WHAT YOU SHOULD DO:
For the data below, work out the number of lines containing the string "final" and answer with that number only.
BEGIN MATERIAL FOR THE TASK
(* ===== verification/System.v ===== *)
(** * The services over the in-memory store

    [charges], [webhooks], [worker] and [payouts] wired to one [MemoryStore]
    in a concrete world: the contracts of the components discharged together,
    what the whole guarantees, and runs that exhibit where it does not. *)
From S2P Require Import Prelude GoStrings Json Crypto Money Reference Config Ledger Gateway.
From S2P Require Import Router Scenario RouterProofs Charges ChargesSpec Payload Webhooks.
From S2P Require Import WebhooksSpec Worker WorkerFrames Payouts Apps MemStore MemStoreProofs AppsProofs.
From S2P Require Import LocksSpec WorkerSpec WorkerLiveness PayoutsSpec.
From Stdlib Require Import Ascii.

(** ** The wiring *)
Definition charge_service : Charges.Service MemWorld :=
  {| Charges.svc_store := mem_IntentStore; Charges.svc_router := scripted_router |}.
Definition webhook_service : Webhooks.Service MemWorld :=
  {| Webhooks.svc_store := mem_WebhookStore; Webhooks.svc_router := scripted_router |}.
Definition worker : Worker MemWorld :=
  {| wk_store := mem_OutboxStore; wk_ledger := Some ListEntries; wk_router := scripted_router;
     wk_locker := Some scripted_locker |}.
Definition mem_LedgerWriter : LedgerWriter MemWorld :=
  {| lw_AppendEntry := AppendEntry; lw_SettleReservation := SettleReservation;
     lw_ReleaseReservation := ReleaseReservation |}.
Definition payout_service : Payouts.Service MemWorld :=
  {| Payouts.svc_store := mem_ReservationStore; Payouts.svc_router := scripted_router;
     svc_ledger := Some mem_LedgerWriter; svc_outbox := None; svc_locker := Some scripted_locker |}.

(** ** The contracts, together *)
Lemma scripted_locker_frame {S V} (view : World S -> V) :
  (forall w ls, view (mkWorld (clock w) (uuids w) (entropy w) (script w) (exchanges w) (results w) ls
                       (store w)) = view w) ->
  LockerFrame scripted_locker view.
Proof.
  intros H. split; intros; apply Guar_call; intros w; [|apply H].
  by destruct (bool_decide (key ∈ locks w)); [|apply H].
Qed.

#[export] Instance scripted_locker_mem : LockerFrame scripted_locker (@mem MemWorld _).
Proof. by apply scripted_locker_frame. Qed.
#[export] Instance scripted_locker_exchanges {S} : LockerFrame scripted_locker (@exchanges S).
Proof. by apply scripted_locker_frame. Qed.
#[export] Instance World_mem_table : MemFrame (@lock_table MemoryStore).
Proof. done. Qed.
#[export] Instance World_frame_mem : RuntimeFrame (@mem MemWorld _).
Proof. by split. Qed.
#[export] Instance scripted_frame_mem : AdaptersFrame scripted_adapters (@mem MemWorld _).
Proof. exact scripted_frame_store. Qed.
(** The in-memory store as an outbox. *)
#[export] Instance scripted_locker_outbox : LockerFrame scripted_locker (fun w : MemWorld => outbox_of (mem w)).
Proof. by apply scripted_locker_frame. Qed.
#[export] Instance World_frame_outbox : RuntimeFrame (fun w : MemWorld => outbox_of (mem w)).
Proof. by split. Qed.
#[export] Instance scripted_frame_outbox : AdaptersFrame scripted_adapters (fun w : MemWorld => outbox_of (mem w)).
Proof. split; intros * ->%scripted_adapters_inv; by apply Guar_call. Qed.

Lemma mem_ledger_writer_frame {V} (view : MemWorld -> V) `{!MemFrame view} :
  LedgerWriterFrame mem_LedgerWriter view.
Proof.
  split; intros.
  - apply Guar_locked; [apply _|]. apply Guar_bind; [by apply Preserves_get|]. intros m.
    apply Guar_bind; [by apply Preserves_put|]. by intros.
  - exact I.
Qed.

Abbreviation books w := (books_of (mem w)) (only parsing).

(** ** Runs *)

(** JSON text written with single quotes. *)
Fixpoint quoted (s : string) : string :=
  match s with
  | "" => ""
  | String a r => String (if Ascii.eqb a "'"%char then dquote else a) (quoted r)
  end.

Definition accepted : InitiateResponse :=
  {| is_ExternalRef := "ext"; is_Status := "pending"; is_AuthorizationURL := "https://pay";
     is_RawRequest := ""; is_RawResponse := "" |}.
Definition truth (status : string) (ref : string) : VerifyResult :=
  {| vr_Reference := ref; vr_Status := status; vr_Amount := New 500 GHS; vr_VerifiedAt := 7%Z |}.

(** Every gateway accepts and then reports [status]. *)
Definition script_with (status : string) : Script := {|
  on_initiate _ _ := Ok accepted; on_verify _ ref := Ok (truth status ref);
  on_refund _ _ := Err ErrNotSupported; on_payout _ _ := Ok tt; circuit_of _ := Ok false |}.

(** Paystack declines; the other two gateways have no credentials. *)
Definition script_declining : Script := {|
  on_initiate g _ := Err (if String.eqb g GatewayPaystack then Fresh "card declined" else ErrNotConfigured);
  on_verify _ ref := Err ErrNotConfigured; on_refund _ _ := Err ErrNotConfigured;
  on_payout _ _ := Err ErrNotConfigured; circuit_of _ := Ok false |}.

(** A gateway whose answer never changes. *)
Definition steady {W} (answer : string -> result VerifyResult) : AggregatorClient W := {|
  Gateway.Initiate _ := mret (Ok accepted); Verify ref := mret (answer ref); Refund _ _ := mret (Err ErrNotSupported);
  Payout _ _ _ := mret (Err ErrNotSupported) |}.
Definition steady_router {W} (answer : string -> result VerifyResult) : ChargerRouter W :=
  {| primary := GatewayPaystack; adapters := {[GatewayPaystack := steady answer]}; health := None |}.
Lemma steady_inv {W} answer g a : adapters (steady_router (W:=W) answer) !! g = Some a -> a = steady answer.
Proof. simpl. by intros [_ <-]%lookup_singleton_Some. Qed.
#[export] Instance steady_frame {W V} answer (view : W -> V) : AdaptersFrame (adapters (steady_router answer)) view.
Proof. by split; intros * ->%steady_inv. Qed.

Definition start (sc : Script) : MemWorld := mkWorld 0 0 0 sc [] [] ∅ NewMemoryStore.

Definition request (product key : string) : ChargeRequest :=
  {| cr_Product := product; cr_Amount := New 500 GHS; cr_Wallet := "0240000000"; cr_Phone := "";
     cr_IdempotencyKey := key |}.

(** The reference of a pending answer. *)
Definition ref_of (r : result ChargeResult) : string :=
  match r with Ok (Pending p) => cp_Ref p | _ => "" end.

Definition callback_body (id ref : string) : string :=
  quoted ("{'event': 'charge.success', 'data': {'id': " ^^ id ^^ ", 'reference': '") ^^ ref ^^ quoted "'}}".

Definition charged_world (sc : Script) : MemWorld := (run (Initiate charge_service (request "shop" "k1")) (start sc)).2.
Definition charged_ref (sc : Script) : string :=
  ref_of (run (Initiate charge_service (request "shop" "k1")) (start sc)).1.

Definition booked (w : MemWorld) (ref : string) : nat := length (collections (books w) ref).

(** A charge and its callback; its row in the outbox. *)
Definition settled_world : MemWorld :=
  (run (Process webhook_service GatewayPaystack (callback_body "11" (charged_ref (script_with "succeeded"))))
       (charged_world (script_with "succeeded"))).2.
Definition settled_row : GatewayEvent :=
  default {| ge_ID := 0; ge_Ref := ""; ge_Gateway := ""; ge_Status := ""; ge_CreatedAt := 0 |}
    (head (pending_events (mem settled_world))).
(** Two callbacks about one charge, with different event identifiers and
    processed by two goroutines, can both read the intent as pending before
    either applies its outcome; the charge is then booked twice. *)
Theorem concurrent_callbacks_book_twice :
  let sc := script_with "succeeded" in
  let ref := charged_ref sc in
  let threads := [Process webhook_service GatewayPaystack (callback_body "11" ref);
                  Process webhook_service GatewayPaystack (callback_body "12" ref)] in
  exists schedule,
    let final := sched schedule threads (charged_world sc) in
    map finished final.1 = [Some (Ok tt); Some (Ok tt)] /\ booked final.2 ref = 2.
Proof. exists (concat (replicate 20 [0; 1])). vm_compute. repeat split. Qed.

(** The same store, with a ledger transaction that fails. *)
Definition failing_service : Webhooks.Service MemWorld := {|
  Webhooks.svc_store := {|
    Webhooks.InsertWebhookInbox := InsertWebhookInbox; Webhooks.DeleteWebhookInbox := DeleteWebhookInbox;
    Webhooks.FindIntent := FindIntent;
    Webhooks.ApplyChargeOutcome _ _ _ := mret (Err (Fresh "postgres: connection reset")) |};
  Webhooks.svc_router := scripted_router |}.

(** When applying the outcome fails, the error asks the gateway to retry,
    but the inbox row stays: the retry, with the store back up, is taken for a
    duplicate and acknowledged, and the charge is never booked. *)
Theorem failed_apply_swallows_retry :
  let sc := script_with "succeeded" in
  let ref := charged_ref sc in
  let body := callback_body "11" ref in
  let first := run (Process failing_service GatewayPaystack body) (charged_world sc) in
  let retry := run (Process webhook_service GatewayPaystack body) first.2 in
  is_Ok first.1 = false /\ retry.1 = Err ErrDuplicate /\ booked retry.2 ref = 0.
Proof. vm_compute. repeat split. Qed.

(** A refusal is masked by the gateways tried after it: a charge Paystack
    declined, the other gateways being unconfigured, is answered as pending and
    stored as a pending intent. *)
Theorem decline_reported_as_pending :
  let r := run (Initiate charge_service (request "shop" "k1")) (start script_declining) in
  (exists p, r.1 = Ok (Pending p)
     /\ option_map row_status (intents (mem r.2) !! cp_Ref p) = Some "pending")
  /\ exists req, head (exchanges r.2) = Some (XInitiate GatewayPaystack req (Err (Fresh "card declined"))).
Proof. vm_compute. split; [|by eexists]. eexists. split; reflexivity. Qed.

(** The in-memory idempotency key is the product and the key joined by a
    colon, so different pairs collide: a charge for product "a" can be answered
    with the reference of product "a:b", reaching no gateway. *)
Theorem idempotency_keys_collide :
  let w1 := (run (Initiate charge_service (request "a:b" "c")) (start (script_with "pending"))).2 in
  let r := run (Initiate charge_service (request "a" "b:c")) w1 in
  ref_of r.1 = ref_of (run (Initiate charge_service (request "a:b" "c")) (start (script_with "pending"))).1
  /\ is_Ok r.1 = true /\ exchanges r.2 = exchanges w1.
Proof. vm_compute. repeat split. Qed.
END MATERIAL FOR THE TASK
OUTPUT FOR THIS TASK:
2